- Born: 1978 or 1979 (age 46–47) Brandon, Manitoba, Canada
- Occupations: Sports journalist, play-by-play broadcaster
- Years active: 2003–present
- Relatives: Bryan Hextall (grandfather); Bryan Hextall Jr (uncle); Dennis Hextall (uncle); Ron Hextall (cousin);
- Website: www.leahhextall.com

= Leah Hextall =

Canadian sports broadcaster and play-by-play announcer

Leah Hextall (born ) is a Canadian sports journalist and ice hockey play-by-play broadcaster and reporter. In March 2020, she became the first woman to call play-by-play for a nationally televised NHL game as part of Sportsnet’s first all-female broadcast team. Hextall had previously made history as the first woman to call an NCAA Men's Ice Hockey Championship game, for ESPN at the 2019 tournament.

== Broadcast career ==
Hextall graduated from the Columbia Academy of Radio, Television and Recording Arts in Vancouver with a diploma in radio and television broadcasting in 2003. She worked for CTV Winnipeg from 2005 to 2012, and for the New England Sports Network (NESN) as host of NESN Sports Today from 2012 to 2014. In 2014, she joined Sportsnet as the studio host for regional Calgary Flames game broadcasts.

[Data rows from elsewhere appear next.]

(** *** Running the benchmarked source *)

Lemma builtin_len : py_builtins !! "len" = Some (VBuiltin "len").
Proof. reflexivity. Qed.

(** One run of the stored code: it binds [sys] in the local namespace,
    finds the builtin [len], applies it to the string ["sys"] and drops
    the result. *)
Lemma sample_exec (e : env code_object) :
  sample_inv e ->
  py_exec_code sample_code e
    = (None,
       Env (e_globals e) (<["sys" := VModule "sys"]> (e_locals e)) (e_stdout e)).
Proof.
  intros (_ & Hg & Hl). destruct e as [g l out]. simpl in Hg, Hl.
  unfold py_exec_code, sample_code.
  cbn [co_code run const_value existsb modules String.eqb Ascii.eqb
       Bool.eqb orb e_globals e_locals e_stdout].
  unfold lookup_name at 1. cbn [e_globals e_locals].
  rewrite lookup_insert_ne by discriminate.
  rewrite Hl, Hg, builtin_len.
  cbn [run]. unfold lookup_name at 1. cbn [e_locals].
  rewrite lookup_insert_eq.
  reflexivity.
Qed.

(** Writing the frame's [num] and [i] into the namespace keeps
    [sample_inv]. *)
Lemma sample_inv_sync (num i : Z) (e : env code_object) :
  sample_inv e ->
  sample_inv
    (Env (e_globals e)
         (<["i" := VInt i]> (<["num" := VInt num]> (e_locals e)))
         (e_stdout e)).
Proof.
  intros (Hc & Hg & Hl). split; [exact Hc|]. split; [exact Hg|].
  simpl. rewrite !lookup_insert_ne by discriminate. exact Hl.
Qed.

(** The run iteration [i] of [measure num] makes of the stored code. *)
Lemma sample_exec_at (r : runtime) (num i : Z) (e : env code_object) :
  sample_inv e ->
  exec_at (H := host_of r) sample_code num i e
    = (None,
       Env (e_globals e)
           (<["sys" := VModule "sys"]>
              (<["i" := VInt i]> (<["num" := VInt num]> (e_locals e))))
           (e_stdout e)).
Proof.
  intros HI. unfold exec_at.
  pose proof (sample_exec _ (sample_inv_sync num i e HI)) as He.
  destruct r; exact He.
Qed.

Lemma sample_runs_safely (r : runtime) (num : Z) :
  runs_safely (H := host_of r) sample_code num bench_inv.
Proof.
  split.
  - intros e ((Hc & _) & _). exact Hc.
  - intros e (_ & Hn). exact Hn.
  - intros e ((Hc & Hg & _) & Hn). split; [|exact Hn].
    split; [exact Hc|]. split; [exact Hg|].
    simpl. apply lookup_singleton_ne. discriminate.
  - intros e i _ (HI & Hn). eexists. split; [exact (sample_exec_at r num i e HI)|].
    split; [|exact Hn].
    destruct HI as (Hc & Hg & Hl). split; [exact Hc|]. split; [exact Hg|].
    simpl. rewrite !lookup_insert_ne by discriminate. exact Hl.
Qed.

(** Neither a call of a builtin nor the evaluation loop writes the
    module globals. *)
Lemma call_keeps_globals (f : val) (args : list val) (e : env code_object) :
  forall x e', call f args e = (x, e') -> e_globals e' = e_globals e.
Proof.
  intros x e' Hcall. unfold call in Hcall.
  repeat case_match; simplify_eq; reflexivity.
Qed.

Lemma run_keeps_globals (code : list instr) :
  forall stack e r e', run code stack e = (r, e') -> e_globals e' = e_globals e.
Proof.
  induction code as [|i code IH]; intros stack e r e' Hrun;
    cbn [run] in Hrun; [congruence|].
  repeat case_match; simplify_eq; try reflexivity;
    try (apply IH in Hrun; exact Hrun);
    try (eapply call_keeps_globals; eassumption).
  apply IH in Hrun. rewrite Hrun. eapply call_keeps_globals; eassumption.
Qed.

Lemma exec_keeps_CODE (r : runtime) (c : code_object) :
  forall e o e',
    e_globals e !! "CODE" = Some (VCode c) ->
    exec_code (Host := host_of r) c e = (o, e') ->
    e_globals e' !! "CODE" = Some (VCode c).
Proof.
  intros e o e' Hc Hrun. destruct r; simpl in Hrun;
    apply run_keeps_globals in Hrun; rewrite Hrun; exact Hc.
Qed.

(** Loading the module: on CPython the code is compiled and its listing
    printed, on GraalPython it is unmarshalled and nothing is printed. *)
Lemma load_ok (r : runtime) :
  module_body (H := host_of r) initial_world = (inr tt, loaded r)
  /\ globals (loaded r) !! "CODE" = Some (VCode sample_code)
  /\ globals (loaded r) !! "len" = None
  /\ exec_log (loaded r) = []
  /\ stdout (loaded r)
     = match r with CPython => [py_dis sample_code] | GraalPython => [] end.
Proof. destruct r; vm_compute; repeat split. Qed.

Lemma loaded_builtins (r : runtime) :
  globals (loaded r) !! "range" = None /\ globals (loaded r) !! "exec" = None.
Proof. destruct r; vm_compute; split; reflexivity. Qed.

Lemma loaded_ready (r : runtime) : ready bench_inv (loaded r).
Proof.
  destruct (load_ok r) as (_ & Hc & Hg & _).
  exists ∅. split; [|exact (loaded_builtins r)].
  split; [exact Hc|]. split; [exact Hg | apply lookup_empty].
Qed.

Lemma after_calls_ready (r : runtime) (args : list (option Z)) :
  forall w, ready bench_inv w -> ready bench_inv (after_calls r args w).
Proof.
  induction args as [|a args IH]; intros w Hr; simpl; [exact Hr|].
  apply IH. rewrite benchmark_measure.
  destruct (measure_safe (H := host_of r) sample_code (default 5 a) bench_inv
              w (sample_runs_safely r _) Hr) as (ef & _ & Hm & HI).
  rewrite Hm. apply ready_world_after. exact HI.
Qed.

(** C7. On both runtimes the module loads, binding [CODE] to the code
    object of the benchmarked source (the shorter source of the
    end-to-end scenario gives the same object); running that object never
    raises where nothing shadows [len]; [measure 5] right after loading
    returns [None] after five runs; and so does every [__benchmark__] call
    after any series of earlier calls. *)
Theorem sample_source_never_raises (r : runtime) :
  exists (c : code_object) (w0 : world),
    module_body (H := host_of r) initial_world = (inr tt, w0)
    /\ globals w0 !! "CODE" = Some (VCode c)
    /\ fst (get_code (H := host_of r) "bench.py"
              ("import sys" ++ LF ++ "len(sys.__name__)")%string
              initial_world) = inr c
    /\ (forall e, sample_inv e -> fst (exec_code (Host := host_of r) c e) = None)
    /\ (exists w5,
          measure (H := host_of r) 5 w0 = (inr VNone, w5)
          /\ exec_log w5 = repeat c 5)
    /\ (forall (args : list (option Z)) (arg : option Z),
          exists w',
            __benchmark__ (H := host_of r) arg (after_calls r args w0)
              = (inr VNone, w')).
Proof.
  destruct (load_ok r) as (Hload & Hc & _ & Hlog & _).
  exists sample_code, (loaded r).
  split; [exact Hload|]. split; [exact Hc|].
  split; [destruct r; vm_compute; reflexivity|].
  split; [intros e He; destruct r; simpl; rewrite (sample_exec e He);
          reflexivity|].
  split.
  - destruct (measure_safe (H := host_of r) sample_code 5 bench_inv
                (loaded r) (sample_runs_safely r 5) (loaded_ready r))
      as (ef & _ & Hm & _).
    eexists. split; [exact Hm|]. simpl. rewrite Hlog. reflexivity.
  - intros args arg. rewrite benchmark_measure.
    destruct (measure_safe (H := host_of r) sample_code (default 5 arg)
                bench_inv (after_calls r args (loaded r))
                (sample_runs_safely r _)
                (after_calls_ready r args _ (loaded_ready r)))
      as (ef & _ & Hm & _).
    eexists. exact Hm.
Qed.

(** *** The theorems at the benchmarked source *)

Lemma measure_executes_num_times_witness :
  exists ef w',
    runs_in_sequence (H := host_of CPython) sample_code 3 (range 3)
      (entry 3 (loaded CPython)) = (None, ef, Z.to_nat 3)
    /\ measure (H := host_of CPython) 3 (loaded CPython) = (inr VNone, w')
    /\ w' = World (e_stdout ef) (e_globals ef)
              (exec_log (loaded CPython) ++ repeat sample_code (Z.to_nat 3))
    /\ Z.of_nat (length (exec_log w'))
       = Z.of_nat (length (exec_log (loaded CPython))) + 3
    /\ (3 = 0 -> w' = loaded CPython).
Proof.
  apply (measure_executes_num_times (H := host_of CPython)
           sample_code bench_inv 3 (loaded CPython)).
  - apply sample_runs_safely.
  - apply loaded_ready.
  - lia.
Defined.

Lemma benchmark_delegates_to_measure_witness :
  (exists ef,
     runs_in_sequence (H := host_of GraalPython) sample_code 5 (range 5)
       (entry 5 (loaded GraalPython)) = (None, ef, 5%nat)
     /\ __benchmark__ (H := host_of GraalPython) None (loaded GraalPython)
        = (inr VNone,
           World (e_stdout ef) (e_globals ef)
             (exec_log (loaded GraalPython) ++ repeat sample_code 5)))
  /\ (forall (num : Z) (w1 : world),
        __benchmark__ (H := host_of GraalPython) (Some num) w1
          = measure (H := host_of GraalPython) num w1)
  /\ (forall w1 : world,
        __benchmark__ (H := host_of GraalPython) None w1
          = measure (H := host_of GraalPython) 5 w1).
Proof.
  apply (benchmark_delegates_to_measure (H := host_of GraalPython)
           sample_code bench_inv (loaded GraalPython)).
  - apply sample_runs_safely.
  - apply loaded_ready.
Defined.

Lemma get_code_invalid_source_witness :
  get_code (H := host_of CPython) "bench.py" "def :" initial_world
    = (inl SyntaxError, initial_world).
Proof.
  apply (get_code_invalid_source (H := host_of CPython)
           "bench.py" "def :" SyntaxError initial_world).
  - reflexivity.
  - vm_compute. reflexivity.
Defined.


Lemma get_code_graal_unmarshals_witness :
  get_code (H := host_of GraalPython) "bench.py" bench_source initial_world
    = (py_marshal_loads (marshal_dumps sample_code), initial_world)
  /\ (forall e,
        py_marshal_loads (marshal_dumps sample_code) = inl e ->
        get_code (H := host_of GraalPython) "bench.py" bench_source
          initial_world = (inl e, initial_world))
  /\ (forall c,
        py_marshal_loads (marshal_dumps sample_code) = inr c ->
        get_code (H := host_of GraalPython) "bench.py" bench_source
          initial_world = (inr c, initial_world)).
Proof.
  apply (get_code_graal_unmarshals (H := host_of GraalPython)
           "bench.py" bench_source (marshal_dumps sample_code) initial_world).
  - reflexivity.
  - vm_compute. reflexivity.
Defined.

Lemma measure_twice_same_count_witness :
  exists e1 e2 w1 w2,
    runs_in_sequence (H := host_of CPython) sample_code 2 (range 2)
      (entry 2 (loaded CPython)) = (None, e1, Z.to_nat 2)
    /\ measure (H := host_of CPython) 2 (loaded CPython) = (inr VNone, w1)
    /\ w1 = World (e_stdout e1) (e_globals e1)
              (exec_log (loaded CPython) ++ repeat sample_code (Z.to_nat 2))
    /\ runs_in_sequence (H := host_of CPython) sample_code 2 (range 2) (entry 2 w1)
       = (None, e2, Z.to_nat 2)
    /\ measure (H := host_of CPython) 2 w1 = (inr VNone, w2)
    /\ w2 = World (e_stdout e2) (e_globals e2)
              (exec_log w1 ++ repeat sample_code (Z.to_nat 2))
    /\ exec_log w1
       = exec_log (loaded CPython) ++ repeat sample_code (Z.to_nat 2)
    /\ exec_log w2 = exec_log w1 ++ repeat sample_code (Z.to_nat 2).
Proof.
  apply (measure_twice_same_count (H := host_of CPython)
           sample_code bench_inv 2 (loaded CPython)).
  - apply sample_runs_safely.
  - apply loaded_ready.
Defined.

Lemma CODE_is_never_modified_witness :
  (forall r w',
     measure (H := host_of GraalPython) 4 (loaded GraalPython) = (r, w') ->
     globals w' !! "CODE" = Some (VCode sample_code)
     /\ exists k,
          exec_log w' = exec_log (loaded GraalPython) ++ repeat sample_code k)
  /\ (forall r w',
        __benchmark__ (H := host_of GraalPython) None (loaded GraalPython)
          = (r, w') ->
        globals w' !! "CODE" = Some (VCode sample_code)
        /\ exists k,
             exec_log w'
               = exec_log (loaded GraalPython) ++ repeat sample_code k).
Proof.
  apply (CODE_is_never_modified (H := host_of GraalPython)
           sample_code None 4 (loaded GraalPython)).
  - apply exec_keeps_CODE.
  - apply load_ok.
Defined.

Lemma measure_negative_witness :
  -1 < 0
  /\ range (-1) = []
  /\ measure (H := host_of CPython) (-1) (loaded CPython)
     = (inr VNone, loaded CPython).
Proof.
  split; [lia|].
  apply (measure_negative (H := host_of CPython) (-1) (loaded CPython)). lia.
Defined.

End Sample.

After being let go in 2016 amid larger organizational changes at Sportsnet, she became interested in expanding her skill set and, recognizing the dearth of women in play-by-play announcing in ice hockey, became invested in pursuing play-by-play. Encouraged by legendary NHL broadcaster Mike "Doc" Emrick and the first female colour commentator on Hockey Night in Canada, Cassie Campbell-Pascall, both of whom she had worked with while in previous hosting roles, she began refining her announcing skills. Her television debut calling play-by-play was a four-game set of Canadian Women's Hockey League (CWHL) games in January 2018. She returned to the role for the CWHL in January 2019, notably using the non-standard term "defencewoman" to refer to the defensive players. During that period, Hextall called games on the side, generally for free, including for the Brandon Wheat Kings of the Western Hockey League (WHL).

Hextall has a segment called "Hextall on Hockey," which airs weekly on the AM radio station 680 CJOB in Winnipeg and is rebroadcast by a number of stations across Canada. The under two-minute segments are united by the theme of ice hockey and, while the most frequent topic is the Winnipeg Jets, Hextall has used the segment to highlight issues within the hockey world, including sexism and other social injustices.

In May 2021, the New York Post reported ESPN had signed Hextall to the NHL on ESPN broadcast team as a play-by-play announcer and to "other posts" for the upcoming 2021–22 NHL season. The hiring, later confirmed by The Athletic, makes her "the first woman to hold [a play-by-play] role as part of a national TV broadcast." ESPN removed her from NHL play-by-play duties following the 2022-23 season, but kept her as a rinkside reporter for select games, mainly with the #2 team of Bob Wischusen and Ryan Callahan. However, she does do play-by-play announcing for the NCAA women's ice hockey tournament.

== Personal life ==
Hextall's grandfather, Bryan Hextall Sr., played 11 seasons in the National Hockey League and was named to the Hockey Hall of Fame in 1969. Her uncle Bryan Hextall Jr. played 10 seasons as a centerman, and her uncle Dennis Hextall played 12 seasons as a (ice hockey) center. Her cousin Ron Hextall played 13 years in the NHL as a goaltender, mostly for the Philadelphia Flyers, and won the Vezina Trophy in 1987. Ron is in the Flyers' Hall of Fame and later served as the general manager for the Flyers, as well as the Pittsburgh Penguins from 2021 to 2023.

Outside of hockey, Hextall hosted events at the Progressive Conservative Party of Manitoba Annual General Meeting in 2017 and served as a communications staffer for Brian Pallister's government in Manitoba between 2017 and 2020.